Back to Gallery Next Artist - Kenneth Steinbach
Justin Sorensen
Untitled (Wild Swans)
Paper (book cover)
2018
20.95 x 13.33 cm
These works were made over the course of several months and utilize found objects, images, words, and ideas. They were made in response to a trip that lasted a little over two weeks. Trying to understand a culture with a complicated history is not an easy task, especially since one’s experience with that culture is inherently limited. Shortly after arriving in Beijing, I realized that I was immersed in a reality that I couldn’t see where the truth was buried beneath projections. My time in the studio started with this realization.

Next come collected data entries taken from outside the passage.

(** * Fishing game server: throttle gate and catch engine

    A shallow embedding of [auth.py], [game_logic.py] and [models.py].

    Conventions of the embedding.
    - Python floats (timestamps, weights, probabilities) are exact
      rationals [Q], and float operations are the exact ones.  A float is
      a dyadic rational, but the product or sum of two floats is rounded
      to the nearest float where the model keeps the exact number; the
      two differ where a later truncation or rounding sits on the other
      side of that last bit (see [weighted_choices] and
      [generate_weight]).  Every concrete input used below is a dyadic
      rational on which each intermediate result is a float, so the float
      computation and the rational one agree on it.
    - [time.time()], [random.choice] and [random.gauss] are not state of
      the program: each call site receives the value read or drawn as an
      argument ([now], the index [k] drawn by [random.choice], the standard
      normal deviate [z] scaled by [random.gauss]).
    - Module-level dictionaries and object attributes are explicit state,
      threaded by a state-and-exception monad. *)

From Stdlib Require Import QArith Qround ZArith Ascii String List Lia Lqa.
From stdpp Require Import gmap strings.
Import ListNotations.

Local Open Scope string_scope.
Local Open Scope Z_scope.
Local Open Scope list_scope.

(** ** Exceptions and the state monad *)

Inductive Exn :=
| StoreError                 (* the database client raised *)
| ValueError                 (* tuple unpacking of the wrong arity *)
| HandlerError (msg : string).

Inductive Outcome (A : Type) :=
| Ret (a : A)
| Raise (e : Exn).
Arguments Ret {A} a.
Arguments Raise {A} e.

Definition M (S A : Type) : Type := S -> Outcome A * S.

Definition ret {S A} (a : A) : M S A := fun s => (Ret a, s).
Definition raise {S A} (e : Exn) : M S A := fun s => (Raise e, s).
Definition bind {S A B} (m : M S A) (k : A -> M S B) : M S B :=
  fun s => match m s with
           | (Ret a, s') => k a s'
           | (Raise e, s') => (Raise e, s')
           end.
Definition get {S} : M S S := fun s => (Ret s, s).
Definition put {S} (s : S) : M S unit := fun _ => (Ret tt, s).
Definition modify {S} (f : S -> S) : M S unit := fun s => (Ret tt, f s).

Notation "x <- m ;; k" := (bind m (fun x => k))
  (at level 100, m at next level, right associativity).
Notation "m ;;; k" := (bind m (fun _ => k))
  (at level 100, right associativity).

(** ** Rational helpers *)

Definition Qltb (x y : Q) : bool := negb (Qle_bool y x).

(** * auth.py *)

Module Auth.

(** [request.user_id] as read with [getattr(request, 'user_id', None)]. *)
Record Request := {
  user_id : option string;
  user_email : option string
}.

(** The JSON documents built by the decorators, and whatever the wrapped
    handler answers. *)
Inductive Body :=
| ErrUnauthorized
| ErrRateLimit (max_requests : Z) (window_seconds : Q)
| ErrCooldown (remaining_seconds : Q)
| HandlerBody (payload : string).

(** A [flask.Response]; it carries its own status code. *)
Record Response := {
  body : Body;
  status_code : Z
}.

Definition jsonify (b : Body) : Response := {| body := b; status_code := 200 |}.

(** What a view function may return: a pair [(response, status)] with an
    integer status, a triple [(response, status, headers)], or a value
    that is not a tuple. *)
Inductive ViewResult :=
| Pair (response : Response) (status : Z)
| Triple (response : Response) (status : Z) (headers : list (string * string))
| Plain (response : Response).

(** The status the client sees (Flask's [make_response]). *)
Definition http_status (r : ViewResult) : Z :=
  match r with
  | Pair _ s => s
  | Triple _ s _ => s
  | Plain resp => status_code resp
  end.

(** The two module-level dictionaries. *)
Record ThrottleState := {
  rate_limit_storage : gmap string (list Q);
  cooldown_storage : gmap string Q
}.

Definition set_rate (u : string) (l : list Q) (st : ThrottleState) : ThrottleState :=
  {| rate_limit_storage := <[u := l]> (rate_limit_storage st);
     cooldown_storage := cooldown_storage st |}.

(** [rate_limit_storage[user_id]] on a [defaultdict(list)]. *)
Definition history (u : string) (st : ThrottleState) : list Q :=
  default [] (rate_limit_storage st !! u).

(** [if not user_id]: [None] and the empty string are falsy. *)
Definition truthy (u : option string) : option string :=
  match u with
  | Some s => if String.eqb s "" then None else Some s
  | None => None
  end.

Definition Handler := Request -> M ThrottleState ViewResult.

Definition prune (now window_seconds : Q) (l : list Q) : list Q :=
  List.filter (fun req_time => Qltb (now - req_time) window_seconds) l.

Definition rate_limit (max_requests : Z) (window_seconds : Q) (f : Handler)
    (now : Q) : Handler :=
  fun request =>
    match truthy (user_id request) with
    | None => ret (Pair (jsonify ErrUnauthorized) 401)
    | Some u =>
        st <- get ;;
        let kept := prune now window_seconds (history u st) in
        put (set_rate u kept st) ;;;
        if Z.of_nat (length kept) >=? max_requests then
          ret (Pair (jsonify (ErrRateLimit max_requests window_seconds)) 429)
        else
          modify (set_rate u (kept ++ [now])) ;;;
          f request
    end.

Definition check_cooldown (u : string) (cooldown_seconds now : Q)
    (st : ThrottleState) : bool * Q :=
  match cooldown_storage st !! u with
  | Some last_cast =>
      let time_elapsed := (now - last_cast)%Q in
      if Qltb time_elapsed cooldown_seconds
      then (false, (cooldown_seconds - time_elapsed)%Q)
      else (true, 0%Q)
  | None => (true, 0%Q)
  end.

Definition set_cooldown (u : string) (now : Q) (st : ThrottleState) : ThrottleState :=
  {| rate_limit_storage := rate_limit_storage st;
     cooldown_storage := <[u := now]> (cooldown_storage st) |}.

(** The tail of [cooldown_required] after the handler returned [result]:
    [isinstance(result, tuple)], the two-name unpacking, the status test. *)
Definition arm_after (u : string) (t_set : Q) (result : ViewResult)
    : M ThrottleState ViewResult :=
  match result with
  | Pair _ status =>
      (if status =? 200 then modify (set_cooldown u t_set) else ret tt) ;;;
      ret result
  | Triple _ _ _ => raise ValueError
  | Plain _ =>
      modify (set_cooldown u t_set) ;;;
      ret result
  end.

(** [now] is the clock read by [check_cooldown], [t_set] the one read by
    [set_cooldown] once the handler has returned. *)
Definition cooldown_required (cooldown_seconds : Q) (f : Handler)
    (now t_set : Q) : Handler :=
  fun request =>
    match truthy (user_id request) with
    | None => ret (Pair (jsonify ErrUnauthorized) 401)
    | Some u =>
        st <- get ;;
        let '(can_cast, remaining) := check_cooldown u cooldown_seconds now st in
        if negb can_cast then
          ret (Pair (jsonify (ErrCooldown remaining)) 429)
        else
          result <- f request ;;
          arm_after u t_set result
    end.

(** ** Concrete handlers, requests and runs *)

Definition ok_handler : Handler :=
  fun _ => ret (Pair (jsonify (HandlerBody "caught")) 200).

(** A handler that reports an internal failure as a pair. *)
Definition failing_pair_handler : Handler :=
  fun _ => ret (Pair (jsonify (HandlerBody "save error")) 500).

(** A handler that reports the same failure with a response object built
    with its own status, [make_response(..., 500)], and no tuple. *)
Definition failing_plain_handler : Handler :=
  fun _ => ret (Plain {| body := HandlerBody "save error"; status_code := 500 |}).

(** A handler that reports success with headers, as a triple. *)
Definition ok_with_headers_handler : Handler :=
  fun _ => ret (Triple (jsonify (HandlerBody "caught")) 200
                  [("Cache-Control", "no-store")]).

Definition request_of (u : string) : Request :=
  {| user_id := Some u; user_email := None |}.

Definition empty_state : ThrottleState :=
  {| rate_limit_storage := ∅; cooldown_storage := ∅ |}.

(** Successive calls of one player through the rate limiter, at the given
    clock readings; the statuses seen by the client. *)
Fixpoint run_rate_limit (max_requests : Z) (window_seconds : Q) (u : string)
    (times : list Q) (st : ThrottleState) : list Z :=
  match times with
  | [] => []
  | now :: rest =>
      match rate_limit max_requests window_seconds ok_handler now (request_of u) st with
      | (Ret r, st') =>
          http_status r :: run_rate_limit max_requests window_seconds u rest st'
      | (Raise _, st') =>
          500 :: run_rate_limit max_requests window_seconds u rest st'
      end
  end.

(** The pruning rule in the words of the specification: drop recorded
    timestamps older than [now - W]. *)
Definition prune_as_specified (now window_seconds : Q) (l : list Q) : list Q :=
  List.filter (fun req_time => negb (Qltb req_time (now - window_seconds))) l.

(** One player with a single request recorded at time 0. *)
Definition one_request_at_zero : ThrottleState :=
  {| rate_limit_storage := {[ "p1" := [0%Q] ]}; cooldown_storage := ∅ |}.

For Untitled (Wild Swans) I removed the cover from the book, turned it around, and hung it on the wall to struggle with what it meant to bring the story with me to China while leaving the book back home in Ohio.
A Quiet Orbit
Envelope containing eight Xerox prints on shelf
2018
30.48 x 22.86 cm
To create A Quiet Orbit I went online and found eight photographs that depicted each phase of the moon, sourced from a search engine that is currently blocked in China. I printed them out and placed them in a black envelope that was then sealed, never to be opened. The envelope containing the prints is placed on a shelf, installed close to the ceiling requiring you to look up to view the piece. But the viewer can only see the black envelope. While the envelope contains documents—photos of the moon—the documents are perpetually “eclipsed.” The information exists, but our growing reliance on search engines for information today prevents the exercise of other faculties required for knowledge and understanding.

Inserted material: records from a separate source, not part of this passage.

#[global] Set Default Goal Selector "!".

(** * Functional record update

    [r <| f := v |>] is the record [r] with field [f] set to [v].  A record
    type registers the list of its fields once, as an [Eta] instance; the
    setter of a field is computed from that list. *)

Class Eta (R : Type) := eta : R → R.
Class Upd {R E : Type} (f : R → E) := upd : (E → E) → R → R.
#[global] Hint Mode Upd ! ! ! : typeclass_instances.
#[global] Arguments upd {R E} f {Upd} _ _ /.

Ltac solve_upd :=
  lazymatch goal with
  | |- @Upd ?R ?E ?f =>
      let i := constr:(_ : Eta R) in
      let h := match i with ?c => c end in
      let e := eval red in (i : R → R) in
      let p := eval pattern f in e in
      lazymatch p with
      | ?g _ =>
          let s := constr:(fun (u : E → E) (r : R) => g (fun x => u (f x)) r) in
          let s' := eval cbv beta in s in
          exact s'
      end
  end.

#[global] Hint Extern 1 (Upd _) => solve_upd : typeclass_instances.

Declare Scope platform_scope.
Delimit Scope platform_scope with platform.
#[global] Open Scope platform_scope.

Notation "r <| f := v |>" := (upd f (fun _ => v) r)
  (at level 1, left associativity, f constr at level 1, v constr at level 200,
   format "r  <| f  :=  v |>") : platform_scope.

(** * Values and errors *)

(** JSON values, as far as the program builds or reads them.  Numbers are the
    integers the program uses (timestamps, sizes, counters). *)
Inductive json :=
  | JNull
  | JBool (b : bool)
  | JNum (n : Z)
  | JStr (s : string)
  | JArr (l : list json)
  | JObj (fields : list (string * json)).

(** A nullable string as a JSON value. *)
Definition jopt (o : option string) : json :=
  match o with Some s => JStr s | None => JNull end.

(** [obj[field]]. *)
Fixpoint jfield (k : string) (fs : list (string * json)) : option json :=
  match fs with
  | [] => None
  | (k', v) :: fs => if String.eqb k k' then Some v else jfield k fs
  end.

Definition jget (k : string) (j : json) : option json :=
  match j with JObj fs => jfield k fs | _ => None end.

(** [JSON.stringify(j)]. *)
Definition dquote : string := String (ascii_of_nat 34) "".

Definition hex_digit (n : nat) : string :=
  String (ascii_of_nat (if Nat.ltb n 10 then 48 + n else 87 + n)) "".

Definition escape_char (c : ascii) : string :=
  let n := nat_of_ascii c in
  if Nat.eqb n 34 then "\" +:+ dquote
  else if Nat.eqb n 92 then "\\"
  else if Nat.eqb n 8 then "\b"
  else if Nat.eqb n 9 then "\t"
  else if Nat.eqb n 10 then "\n"
  else if Nat.eqb n 12 then "\f"
  else if Nat.eqb n 13 then "\r"
  else if Nat.ltb n 32 then "\u00" +:+ hex_digit (n / 16) +:+ hex_digit (n mod 16)
  else String c "".

Fixpoint escape (s : string) : string :=
  match s with
  | EmptyString => ""
  | String c s => escape_char c +:+ escape s
  end.

Definition quoted (s : string) : string := dquote +:+ escape s +:+ dquote.

Fixpoint stringify (j : json) : string :=
  match j with
  | JNull => "null"
  | JBool b => if b then "true" else "false"
  | JNum n => pretty n
  | JStr s => quoted s
  | JArr l => "[" +:+ String.concat "," (List.map stringify l) +:+ "]"
  | JObj fs => "{" +:+ String.concat "," (List.map (λ '(k, v), quoted k +:+ ":" +:+ stringify v) fs) +:+ "}"
  end.

(** ** Dates *)

(** Days since the epoch as a date of the Gregorian calendar: the first ten
    characters of [toISOString()]. *)
Definition civil_from_days (z : Z) : Z * Z * Z :=
  let z := (z + 719468)%Z in
  let era := (z / 146097)%Z in
  let doe := (z - era * 146097)%Z in
  let yoe := ((doe - doe / 1460 + doe / 36524 - doe / 146096) / 365)%Z in
  let doy := (doe - (365 * yoe + yoe / 4 - yoe / 100))%Z in
  let mp := ((5 * doy + 2) / 153)%Z in
  let d := (doy - (153 * mp + 2) / 5 + 1)%Z in
  let m := (if mp <? 10 then mp + 3 else mp - 9)%Z in
  let y := (yoe + era * 400 + (if m <=? 2 then 1 else 0))%Z in
  (y, m, d).

(** [String(n).padStart(2, '0')] of a number that is not negative. *)
Definition pad2 (n : Z) : string := if (n <? 10)%Z then "0" +:+ pretty n else pretty n.

(** The date of a timestamp, in UTC. *)
Definition iso_date (t : Z) : string :=
  let '(y, m, d) := civil_from_days (t / 86400000) in
  pretty y +:+ "-" +:+ pad2 m +:+ "-" +:+ pad2 d.

(** ** Errors *)

(** The exceptions of the program: the [AppError] hierarchy of
    [shared/errors/app-errors.ts], the driver's errors, recognised by their
    SQLSTATE [code], and plain [Error]s. *)
Inductive error :=
  | AppError (statusCode : Z) (code message : string) (details : option json)
  | PgError (code : string)
  | PlainError (message : string).

Definition BadRequestError (code message : string) : error :=
  AppError 400 code message None.
Definition UnauthorizedError (code message : string) : error :=
  AppError 401 code message None.
Definition ForbiddenError (code message : string) : error :=
  AppError 403 code message None.
Definition NotFoundError (resource : string) : error :=
  AppError 404 "NOT_FOUND" (resource +:+ " not found") None.
Definition ConflictError (code message : string) : error :=
  AppError 409 code message None.
Definition UnprocessableError (code message : string) : error :=
  AppError 422 code message None.
Definition TooManyRequestsError (retryAfter : Z) : error :=
  AppError 429 "RATE_LIMIT_EXCEEDED" "Too many requests"
    (if (retryAfter =? 0)%Z then None else Some (JObj [("retry_after", JNum retryAfter)])).

(** SQLSTATE of a unique-constraint violation. *)
Definition unique_violation : error := PgError "23505".

(** The outcome of an [async] function: a value or a rejection. *)
Inductive result (A : Type) :=
  | Ok (a : A)
  | Throw (e : error).
#[global] Arguments Ok {A} a.
#[global] Arguments Throw {A} e.

(** * JavaScript strings *)

Definition lower_ascii (c : ascii) : ascii :=
  let n := nat_of_ascii c in
  if (Nat.leb 65 n && Nat.leb n 90)%bool then ascii_of_nat (n + 32) else c.

(** [s.toLowerCase()] on ASCII text. *)
Fixpoint toLowerCase (s : string) : string :=
  match s with
  | EmptyString => EmptyString
  | String c s => String (lower_ascii c) (toLowerCase s)
  end.

Definition is_blank (c : ascii) : bool :=
  let n := nat_of_ascii c in (Nat.eqb n 32 || (Nat.leb 9 n && Nat.leb n 13))%bool.

Fixpoint trimStart (s : string) : string :=
  match s with
  | String c s' => if is_blank c then trimStart s' else s
  | EmptyString => EmptyString
  end.

Fixpoint trimEnd (s : string) : string :=
  match s with
  | EmptyString => EmptyString
  | String c s' =>
      match trimEnd s' with
      | EmptyString => if is_blank c then EmptyString else String c EmptyString
      | t => String c t
      end
  end.

(** [s.trim()]. *)
Definition trim (s : string) : string := trimStart (trimEnd s).

(** [email.toLowerCase().trim()], the form every email is stored in. *)
Definition normalize (email : string) : string := trim (toLowerCase email).

(** Truthiness of a string and of an optional string. *)
Definition truthy (s : string) : bool := negb (String.eqb s "").
Definition otruthy (o : option string) : bool :=
  match o with Some s => truthy s | None => false end.

(** [a ?? d]. *)
Notation "a ?? d" := (default d a) (at level 50, no associativity) : platform_scope.

(** SQL equality of a nullable column with a value: [NULL = x] is not true. *)
Definition is_val (o : option string) (s : string) : bool :=
  match o with Some s' => String.eqb s' s | None => false end.

(** [col IS NULL]. *)
Definition is_null {A} (o : option A) : bool :=
  match o with None => true | Some _ => false end.

(** [list.includes(x)]. *)
Definition includes (l : list string) (x : string) : bool := existsb (String.eqb x) l.

(** [[...new Set(l)]]: the first occurrence of each element, in order. *)
Fixpoint dedup_from (seen l : list string) : list string :=
  match l with
  | [] => []
  | x :: l => if includes seen x then dedup_from seen l else x :: dedup_from (x :: seen) l
  end.
Definition dedup (l : list string) : list string := dedup_from [] l.

(** * Tables as lists of rows *)

(** [UPDATE t SET .. WHERE P]: [f] is applied to the rows that satisfy [P]. *)
Definition upd_where {R} (P : R → bool) (f : R → R) (l : list R) : list R :=
  (λ r, if P r then f r else r) <$> l.

#[global] Arguments upd_where : simpl never.

(** The rows an [UPDATE .. RETURNING *] returns, in table order. *)
Definition ret_where {R} (P : R → bool) (f : R → R) (l : list R) : list R :=
  f <$> List.filter P l.

(** * Tactics *)

(** Turns boolean tests and their conjunctions in the context into
    propositions. *)
Ltac bool_to_prop :=
  repeat match goal with
  | H : andb _ _ = true |- _ => apply andb_true_iff in H; destruct H
  | H : orb _ _ = false |- _ => apply orb_false_iff in H; destruct H
  | H : negb _ = true |- _ => apply negb_true_iff in H
  | H : negb _ = false |- _ => apply negb_false_iff in H
  | H : String.eqb _ _ = true |- _ => apply String.eqb_eq in H
  | H : String.eqb _ _ = false |- _ => apply String.eqb_neq in H
  | H : Z.eqb _ _ = true |- _ => apply Z.eqb_eq in H
  | H : Z.eqb _ _ = false |- _ => apply Z.eqb_neq in H
  | H : Z.ltb _ _ = true |- _ => apply Z.ltb_lt in H
  | H : Z.ltb _ _ = false |- _ => apply Z.ltb_ge in H
  | H : Z.leb _ _ = true |- _ => apply Z.leb_le in H
  | H : Z.leb _ _ = false |- _ => apply Z.leb_gt in H
  end.

(** Splits a nest of conjunctions in the goal and closes what is immediate. *)
Ltac split_all := repeat split; try done.

(** * Lemmas on tables *)

Create HintDb platform.

Section tables.
Context {R : Type}.
Implicit Types (P Q : R → bool) (f : R → R) (l : list R) (r : R).

Lemma find_some_elem P l r : List.find P l = Some r → r ∈ l ∧ P r = true.
Proof. intros H. apply List.find_some in H as [? ?]. by rewrite list_elem_of_In. Qed.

A Quiet Orbit and Untitled (Wild Swans) are intended to question our capacity to understand a situation through media as opposed to experiencing something firsthand. Because media can oftentimes condition experience, it’s difficult to discern truth from fiction.
—Justin Sorensen
About the Artist
Justin Sorensen is Assistant Professor of Art at Mount Vernon Nazarene University in Mount Vernon, Ohio. Originally from northwestern Pennsylvania, Sorensen received his B.F.A. from Kutztown University (Kutztown, Pennsylvania) before completing his M.F.A. at the Rhode Island School of Design (Providence, Rhode Island). His work has been shown extensively in exhibitions throughout the United States, as well as internationally in Canada and Japan. His expanded studio practice explores perceptions of time, religion, history, and nature at the intersection and overlap of performance, sculpture, photography, and drawing.